The Structural, Elastic, Mechanic, Optoelectronic, Magnetic, and Thermoelectric Properties of New Class p0-d of Half- Heusler Alloys LiCrZ (Z = Ge, Sn and Sb): Ab-initio Study
摘要
In this theoretical study, the physical properties of half-Heusler alloys LiCrZ (Z = Ge, Sn, and Sb) are investigated using the full-potential linearized augmented plane wave (FP-LAPW) method within the GGA and TB-mBJ frameworks. The results indicate that all compounds are energetically and mechanically stable in the β-type ferromagnetic crystal structure and exhibit ductile behavior. Analysis of the elastic constants further confirms their mechanical and dynamical stability. Moreover, the electronic structure reveals robust half-metallic ferromagnetism (HMF). The TB-mBJ approach was employed to improve the description of the electronic structure, leading to enhanced band gaps of 1.28 eV, 1.05 eV, and 2.07 eV for LiCrGe, LiCrSn, and LiCrSb, respectively, while preserving their half-metallic nature. The total magnetic moments are integer values of 3 µB for LiCrGe and LiCrSn and 4 µB for LiCrSb, consistent with the modified Slater–Pauling rule, and all compounds exhibit 100% spin polarization at the Fermi level.

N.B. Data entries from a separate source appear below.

(** C8: The log process makes progress whatever becomes of its writes: with a standard
    error that takes its reports, a run has at most as many steps as the work that was
    to be done, and ends only when every call of the program has been made and every
    line has been formatted.  Unlike the thread it does not wait for itself. *)
Theorem process_progress s0 ths0 :
  started s0 ths0 → int_fds s0 → each (λ _ t, Forall fits (t_todo t)) ths0 →
  (∀ n s ths, nsteps (pstep logstr fuel) n (s0, ths0) (s, ths) → (n ≤ work_left (merged s0) ths0)%nat) ∧
  (∀ s ths, psteps (s0, ths0) (s, ths) → (∀ y, ¬ pstep logstr fuel (s, ths) y) →
     each (λ _ t, t_todo t = []) ths ∧ fk_lines s = call_line <$> (fk_dep s).*2).
Proof using os_text ptr_text Hshort Hbuf Hfuel Hstderr.
  intros Hst Hfd Hfit. pose proof (started_ok _ _ Hst) as Hok. pose proof (po_threads _ _ _ Hok) as Hd.
  assert (going ths0 s0 ths0) as Hg.
  { split; [done|]. split; [|done]. destruct (started_ok _ _ Hst) as [Hr _ _ _ _ _ _].
    destruct Hst as [Hcopy Hl (Hdep & _) _ (buf & Hw & _) Hc]. unfold join in Hl. injection Hl as _ _ _ _ _ Hdp Hft.
    split; cbn; [by rewrite Hdp|by rewrite Hft|by rewrite Hdep|]. intros j t Hj. split; [by apply (Hfit j t)|].
    destruct j as [|j]; [rewrite Hw in Hj; injection Hj as <-; split; [by left|done]|]. destruct (Hc j t Hj) as (_ & E & _). by rewrite E. }
  clear Hok. split.
  - intros n. assert (∀ x y, nsteps (pstep logstr fuel) n x y → going ths0 x.1 x.2 →
      (n ≤ work_left (merged x.1) x.2)%nat) as Hn; [|intros s ths Hns; exact (Hn _ _ Hns Hg)].
    induction n as [|n IH]; intros x y Hns Hx; [lia|]. inversion Hns as [|? ? z ? Hs Hrest]; subst.
    destruct Hs as [j s1 ths1 t s' t' Hj Hs]. destruct (going_step ths0 j s1 ths1 t s' t' Hd Hx Hj Hs) as [Hg' Hlt].
    specialize (IH _ _ Hrest Hg'). cbn [fst snd] in *. lia.
  - intros s ths Hr Hstuck.
    assert (going ths0 s ths) as (Hok & Hq & Hf).
    { change (going ths0 (s, ths).1 (s, ths).2). clear Hstuck. change (going ths0 (s0, ths0).1 (s0, ths0).2) in Hg.
      induction Hr as [x|x y z Hs _ IH]; [done|]. apply IH. destruct Hs as [j s1 ths1 t s' t' Hj Hs].
      by apply (going_step ths0 j s1 ths1 t s' t' Hd Hg Hj Hs). }
    destruct (po_threads _ _ _ Hok) as [(tw & pw & Htw & Hpw & Htd & _) Hc].
    apply (stuck_done os_text (merged s) ths (po_ring _ _ _ Hok) Hq); [left|by exists 0%nat, tw, pw|].
    { intros [|j] t Hj p Hp; [congruence|]. by rewrite (Hc j t Hj) in Hp. }
    intros y Hy. remember (merged s, ths) as z eqn:Ez. destruct Hy as [j s1 ths1 t s2 t2 Hj Hs]. injection Ez as -> ->.
    destruct (processes_can j s ths t _ (po_ring _ _ _ Hok) (po_threads _ _ _ Hok) Hf Hj Hs) as [[s' t'] Hp].
    by eapply Hstuck, pstep_thread.
Qed.
End Processes.
(* ===== verification/Event.v ===== *)
(** * The event loops: what they share

    The three files of [src/src/system/event] are written against a configuration
    structure [fpx_conf_t], lists of connections and handlers of events that the
    repository does not define; [include/floppix/core/event.h] declares the handlers.  The
    structure is modelled with the fields the files use, and the functions are the
    interface [EventCalls]: a state to a state, with an error code where the declared type
    has one.  Listeners and connections are those of [Listen], at addresses, because the
    loops tell them apart by their first member behind a [void *].  The calls of the
    logger are left out. *)

From S2P Require Import Prelude CInt Errno Str Socket Listen.
Open Scope Z_scope.

(** What lies at an address: a listener, or a connection with the field
    [ready_to_write], which [connection.h] has in a comment only. *)
Inductive object :=
  | OListener (l : fpx_listener_t)
  | OConnect (c : fpx_connect_t) (ready_to_write : bool).

(** [cf_connects] is [listener->connects] by the address of the listener. *)
Record fpx_conf_t (W : Type) := Conf {
  cf_timer : Z;
  cf_listeners : list Z;
  cf_connects : gmap Z (list Z);
  cf_heap : gmap Z object;
  cf_world : W
}.
Arguments Conf {W}.
Arguments cf_timer {W}.
Arguments cf_listeners {W}.
Arguments cf_connects {W}.
Arguments cf_heap {W}.
Arguments cf_world {W}.

(** The functions without a definition. *)
Class EventCalls (W : Type) := {
  (* fpx_try_use_already_exist_node(size, conf->free_connects, listener->connects) *)
  ev_use_node : fpx_conf_t W → Z → Z → option Z * fpx_conf_t W;
  (* fpx_list_reserve_node(connect, conf->free_connects, connect->owner->connects) *)
  ev_reserve_node : fpx_conf_t W → Z → fpx_conf_t W;
  ev_connection_cleanup : fpx_conf_t W → Z → fpx_conf_t W;
  fpx_event_connect : fpx_conf_t W → Z → fpx_err_t * fpx_conf_t W;
  fpx_event_read : fpx_conf_t W → Z → fpx_err_t * fpx_conf_t W;
  fpx_event_write : fpx_conf_t W → Z → fpx_err_t * fpx_conf_t W;
  fpx_event_timer : fpx_conf_t W → fpx_err_t * fpx_conf_t W
}.

Definition EINTR : fpx_err_t := 4.
Definition SIZEOF_CONNECT : Z := 184.

Section Objects.
Context {W : Type} `{Sockets W} `{EventCalls W}.

Definition set_world (conf : fpx_conf_t W) (w : W) : fpx_conf_t W :=
  Conf (cf_timer conf) (cf_listeners conf) (cf_connects conf) (cf_heap conf) w.
Definition set_object (conf : fpx_conf_t W) (p : Z) (o : object) : fpx_conf_t W :=
  Conf (cf_timer conf) (cf_listeners conf) (cf_connects conf) (<[p := o]> (cf_heap conf)) (cf_world conf).

(** A pointer used as a pointer to a listener, or to a connection. *)
Definition listener_at (conf : fpx_conf_t W) (p : Z) : res fpx_listener_t :=
  match cf_heap conf !! p with Some (OListener l) => Ok l | _ => UB end.
Definition connect_at (conf : fpx_conf_t W) (p : Z) : res (fpx_connect_t * bool) :=
  match cf_heap conf !! p with Some (OConnect c ready) => Ok (c, ready) | _ => UB end.
(** [type_id], the first member of both. *)
Definition type_id_at (conf : fpx_conf_t W) (p : Z) : res Z :=
  match cf_heap conf !! p with
  | Some (OListener l) => Ok (li_type_id l)
  | Some (OConnect c _) => Ok (cn_type_id c)
  | None => UB
  end.

(** The beginning of [fpx_epoll_add_connect], which is the whole of
    [fpx_select_add_connect]: the error, and the connection unless the function jumps to
    [failed].  Without a node the error is [errno], whatever it is. *)
Definition accept_connect (conf : fpx_conf_t W) (listener : Z) : res (fpx_err_t * option Z * fpx_conf_t W) :=
  l ← listener_at conf listener;
  let '(connect, conf) := ev_use_node conf SIZEOF_CONNECT listener in
  match connect with
  | None => Ok (sk_errno (cf_world conf), None, conf)
  | Some connect =>
      '(c, ready) ← connect_at conf connect;
      let '(err, c, w) := fpx_connection_accept c l (cf_world conf) in
      let conf := set_world (set_object conf connect (OConnect c ready)) w in
      if negb (err =? FPX_OK) then Ok (err, None, conf) else Ok (FPX_OK, Some connect, conf)
  end.
End Objects.

(** ** Laws the loops rely on *)

(** The listeners are where they were. *)
Definition same_listeners {W} (conf conf' : fpx_conf_t W) : Prop :=
  ∀ p l, cf_heap conf' !! p = Some (OListener l) ↔ cf_heap conf !! p = Some (OListener l).

#[export] Instance same_listeners_preorder {W} : PreOrder (same_listeners (W := W)).
Proof. split; [by intros conf p l|]. intros x y z Hxy Hyz p l. by rewrite (Hyz p l). Qed.

Lemma same_listeners_set {W} (conf : fpx_conf_t W) p c r c' r' :
  cf_heap conf !! p = Some (OConnect c r) → same_listeners conf (set_object conf p (OConnect c' r')).
Proof.
  intros Hp q l. cbn [set_object cf_heap]. destruct (decide (q = p)) as [->|].
  - rewrite lookup_insert, Hp. by case_decide.
  - by rewrite lookup_insert_ne by done.
Qed.

(** The state of the listening sockets, seen by a function of the world, is not changed by
    the handlers of events and the functions for nodes. *)
Record handler_laws {W A} `{EventCalls W} (view : W → A) : Prop := {
  hl_use_node conf size p : let conf' := (ev_use_node conf size p).2 in
    same_listeners conf conf' ∧ view (cf_world conf') = view (cf_world conf);
  hl_connect conf p : let conf' := (fpx_event_connect conf p).2 in
    same_listeners conf conf' ∧ view (cf_world conf') = view (cf_world conf);
  hl_read conf p : let conf' := (fpx_event_read conf p).2 in
    same_listeners conf conf' ∧ view (cf_world conf') = view (cf_world conf);
  hl_write conf p : let conf' := (fpx_event_write conf p).2 in
    same_listeners conf conf' ∧ view (cf_world conf') = view (cf_world conf);
  hl_timer conf : let conf' := (fpx_event_timer conf).2 in
    same_listeners conf conf' ∧ view (cf_world conf') = view (cf_world conf)
}.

Furthermore, thermoelectric properties, including the Seebeck coefficient, electrical conductivity, and power factor, were systematically evaluated. The results demonstrate excellent thermoelectric performance, with high Seebeck coefficients and figure-of-merit (ZT) values approaching unity over a wide temperature range, as well as strong optical responses in the visible and and ultraviolet regions, highlighting the potential of these materials promising candidates for spintronic, optoelectronic devices, photovoltaic systems, and other energy conversion technologies.